→ **Task inputs**:
(** * containerd-shim-runhcs-v1: the task / exec lifecycle of [hcsTask]

    A shallow embedding of [cmd/containerd-shim-runhcs-v1/task_hcs.go]
    together with the test doubles [testShimTask] and [testShimExec].

    Conventions of the embedding.
    - A Go [error] is kept as its cause (what [errors.Cause] returns): the
      text added by [errors.Wrap] / [errors.Wrapf] is dropped.
    - Everything a function does to the world outside the values it returns
      is appended to a trace of [effect]s: events handed to [ht.events],
      signals delivered by [Kill], calls into the container engine, the
      boundary and the file system, and log lines.  The value [ht.events]
      returns is ignored by every caller in the source and so is it here.
    - What a collaborator outside this file answers is read from a record
      of answers ([engine], [provisioner]); statements quantify over it.
    - [sync.Map] is an association list whose order is the order in which
      [Range] visits the entries.  Go leaves that order open, so statements
      quantify over every list.
    - [errgroup.Group] keeps the first non-nil error handed to it.  The
      goroutines started with [Go] are run in the order they are started,
      which is one of the schedules Go allows: the order of the signals in a
      trace of [KillExec] with [all] set, and the error that wins when more
      than one [Kill] fails, are those of that schedule.
    - Slices of strings live in a heap of backing arrays, so that two slices
      may share storage.
    - [int] is 64 bits wide, [uint32] is reduced modulo [2^32]. *)

From Stdlib Require Import ZArith.
From stdpp Require Import base option list strings gmap.
From stdpp Require Import pretty.
(** Where a response of [answer] comes from: the keyword path, a hit of
    the fallback, or the refusal. *)
Lemma answer_ok_cases (g : Globals) (req : AnswerRequest) (r : AnswerResponse) :
  answer g req = Ok r ->
  (any_in keywords (normalized req) && truthy (DOCS g) = true /\
   keyword_response (DOCS g) = Ok r) \/
  (any_in keywords (normalized req) && truthy (DOCS g) = false /\
   exists doc sec,
     In doc (DOCS g) /\ In sec (get (doc_sections doc) []) /\
     sec_hit (q_words_of (normalized req)) sec = true /\
     overlap_response doc sec = Ok r) \/
  (any_in keywords (normalized req) && truthy (DOCS g) = false /\
   r = refusal_response).
Proof.
  unfold answer. destruct (KILLED g); [discriminate|].
  destruct (any_in keywords (normalized req) && truthy (DOCS g)) eqn:Hp.
  - intros H. left. auto.
  - destruct (scan_docs (q_words_of (normalized req)) (DOCS g)) as [res|] eqn:Hs.
    + intros ->. right. left. split; [reflexivity|].
      apply scan_docs_some in Hs.
      destruct Hs as [dpre [doc [dpost [spre [sec [spost [Hd [_ [Hsec [_ [Hh E]]]]]]]]]]].
      exists doc, sec. rewrite Hd, Hsec. repeat split; auto using in_elt.
    + intros [= <-]. right. right. auto.
Qed.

→ **Exercise details**: The response should hold only an exact repeat of the lines from the one with "exists doc, sec." to the final line of the listing above.

→ **Your response**:
      exists doc, sec. rewrite Hd, Hsec. repeat split; auto using in_elt.
    + intros [= <-]. right. right. auto.
Qed.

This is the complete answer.